Installing BigMultiPipe¶
The bigmultipipe
module is available on pip:
pip install bigmultipipe
Source code development is conducted on GitHub:
git clone git://github.com/jpmorgen/BigMultiPipe.git
Discussion of use¶
The bigmultipipe
module provides tools that enable a flexible,
modular approach to constructing data processing pipelines that
optimize computer processing, memory, and disk I/O resources. The
BigMultiPipe
base class is subclassed by the
user to connect the file reading, file writing, and data processing
methods to the user’s existing processing code. The
BigMultiPipe.pipeline()
method runs the pipeline, maximizing the host computer’s processing
resources. Keywords are available to tailor memory and processor use,
the most important of which being process_size
, the maximum size
in bytes of an individual process. Two optional keywords,
pre_process_list
and post_process_list
can contain lists of
functions to be run on the data before and after the primary
processing step. These keywords enable additional flexibility in the
creation and modification of the pipeline at object instantiation
and/or pipeline runtime.
Discussion of Design¶
The bigmultipipe
module uses a three-stream approach to address the
problem of parallel processing large data structures. Stream (1) is
the data, which begins and ends on disk, thus side-stepping the issues
of inter-process communication discussed in the Background section.

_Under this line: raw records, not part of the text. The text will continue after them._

Lemma bidx_lt n i : (i < n)%nat -> bidx n i = i.
Proof.
  unfold bidx. destruct (Nat.eqb_spec n 1); [lia | reflexivity].
Qed.

Lemma shape_eqb_eq s t : shape_eqb s t = true <-> s = t.
Proof.
  unfold shape_eqb. destruct s as [a b], t as [c d]. cbn.
  rewrite andb_true_iff, !Nat.eqb_eq. split.
  - intros [-> ->]. reflexivity.
  - intros H. inversion H. auto.
Qed.

Lemma pixels_in h w i j : In (i, j) (pixels h w) <-> (i < h /\ j < w)%nat.
Proof.
  unfold pixels. rewrite in_flat_map. split.
  - intros (x & Hx & Hin). apply in_map_iff in Hin as (y & Heq & Hy).
    inversion Heq; subst. apply in_seq in Hx, Hy. lia.
  - intros [Hi Hj]. exists i. split; [apply in_seq; lia|].
    apply in_map_iff. exists j. split; [reflexivity | apply in_seq; lia].
Qed.

Lemma first_error_none f ps :
  (forall i j, In (i, j) ps -> exists v, f i j = Ok v) ->
  first_error f ps = None.
Proof.
  induction ps as [| [i j] ps IH]; intros H; cbn; [reflexivity|].
  destruct (H i j (or_introl eq_refl)) as [v ->].
  apply IH. intros i' j' Hin. apply H. now right.
Qed.

(** A loop none of whose pixels raises fills the whole grid. *)
(** A store that succeeds writes the value [astype] would give. *)
Lemma setitem_cast d v u : setitem d v = Ok u -> u = cast d v.
Proof.
  destruct d; cbn; [|congruence].
  destruct v as [| s | q]; try discriminate. unfold to_int64.
  destruct (_ && _); [congruence | discriminate].
Qed.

Stream (2) is control. This stream is intended to control the primary
processing step, but can also control pre-processing, post-processing,
file name creation and file writing. The control stream starts as the
keywords that are provided to a BigMultiPipe
object on instantiation. Using Python’s flexible **kwarg
feature,
these keywords can be supplemented or overridden when the
BigMultiPipe.pipeline()
method is called. The functions in pre_process_list
can similarly
supplement or override these keywords. Finally, there is stream (3),
the output metadata. Stream (3) is returned to the caller along with
the output filename of each processed file for use in subsequent
processing steps. Stream (3) can be used to minimize the number of
times the large output data files are re-read during subsequent
processing. As discussed in the Background section, the amount of
information returned as metadata should be modest in size. The
bigmultipipe.bmp_cleanup()
function can be used to remove
large items from the metadata, if necessary. As discussed in the
notes of that function, the ability to store and remove large metadata
items in each process metadata stream can be used to assist in
building modular pipeline processing systems. Alternately, large
metadata items not intended for return to the calling process can be
stored in an object passed via the control stream (i.e. as a keyword
of BigMultiPipe
or BigMultiPipe.pipeline()
).
Background¶
The parallel pipeline processing of large data structures is best done
in a multithreaded environment, which enables the data to be easily
shared between threads executing in the same process. Unfortunately,
Python’s Global Interpreter Lock (GIL) prevents multiple threads
from running at the same time, except in certain cases, such as I/O
wait and some numpy
array operations. Python’s multiprocessing
module provides a partial solution to the GIL dilemma. The
multiprocessing
module launches multiple independent Python
processes, thus providing true concurrent parallel processing in a way
that does not depend on the underlying code being executed. The
multiprocessing module also provides tools such as
multiprocessing.Pipe()
and multiprocessing.Queue
that
enable communication between these processes. Unfortunately, these
inter-process communication solutions are not quite as flexible as
shared memory between threads in one process because data must be
transferred. The transfer is done using pickle
: data are pickled on
one end of the pipe and unpickled on the other. Depending on the
complexity and size of the object, the pickle/unpickle process can be
very inefficient. The bigmultipipe
module provides a basic
framework for avoiding all of these problems by implementing the
three-stream approach described in the Discussion of Design
section. Interprocess communication requiring pickle
still occurs,
however, only filenames and (hopefully) modest-sized metadata is
exchanged in this way.
Statement of scope¶
This module is best suited for the simple case of a “straight through”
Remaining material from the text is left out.